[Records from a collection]
________________________________________
(** [RunE] of [genkeyCmd]; what it prints is left out. *)
Definition genkey_RunE (h : Host) (rnd : Entropy) (home : option string)
    (fs : os.FileSystem) : option error * os.FileSystem :=
  let home := default "" home in
  let keyDir := commands_run.Join [home; ".config"; util.ProgramName] in
  let keyPath := commands_run.Join [keyDir; "id_ed25519"] in
  match os.Stat fs keyPath with
  | None => (Some (util.ProgramName ++ " key already exists at " ++ keyPath), fs)
  | Some _ =>
    match GenerateSSHKeys h rnd fs keyDir with
    | (Some err, fs') => (Some ("failed to generate keys: " ++ err), fs')
    | (None, fs') => (None, fs')
    end
  end.
End WithLibs.
End keygen.

(** ** Auxiliary definitions for the statements *)

(** The facts about [encoding/base64] and [ssh.Marshal] that a request
  built by the client relies on: decoding undoes encoding, and neither a
  fingerprint nor an encoded signature is the empty string. *)
Class CodecLaws (L : SSHLib) : Prop := {
DecodeString_EncodeToString : forall b : bytes, DecodeString (EncodeToString b) = Some b;
Unmarshal_Marshal : forall s : Signature, Unmarshal (Marshal s) = Some s;
EncodeToString_Marshal_nonempty : forall s : Signature, EncodeToString (Marshal s) <> "";
FingerprintSHA256_nonempty : forall k : PublicKey, FingerprintSHA256 k <> "";
}.

(** The signature scheme, idealised: a signature verifies under the key
  that made it, for the data it was made over and for no other data. *)
Class SignatureLaws (L : SSHLib) : Prop := {
Verify_Sign : forall (K : Signer) (rnd : Entropy) (h : bytes) (sig : Signature),
  Signer_Sign K rnd h = Some sig ->
  PublicKey_Verify (Signer_PublicKey K) h sig = true;
Verify_only_signed : forall (K : Signer) (rnd : Entropy) (h h' : bytes) (sig : Signature),
  Signer_Sign K rnd h = Some sig ->
  PublicKey_Verify (Signer_PublicKey K) h' sig = true ->
  h' = h;
}.

Module aux.
Section WithLib.
Context {L : SSHLib}.

(** A request with its body replaced. *)
Definition withBody (r : http.Request) (b : bytes) : http.Request :=
  http.mkRequest (http.Method r) (http.URL r) (http.Hdr r) (http.NopCloser_NewBuffer b).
________________________________________
→ **The task**:
Please make an exact copy of the lines above from the line with "built by the" through the line with "Unmarshal_Marshal : forall", both ends included.

→ **The completed task**:
  built by the client relies on: decoding undoes encoding, and neither a
  fingerprint nor an encoded signature is the empty string. *)
Class CodecLaws (L : SSHLib) : Prop := {
DecodeString_EncodeToString : forall b : bytes, DecodeString (EncodeToString b) = Some b;
Unmarshal_Marshal : forall s : Signature, Unmarshal (Marshal s) = Some s;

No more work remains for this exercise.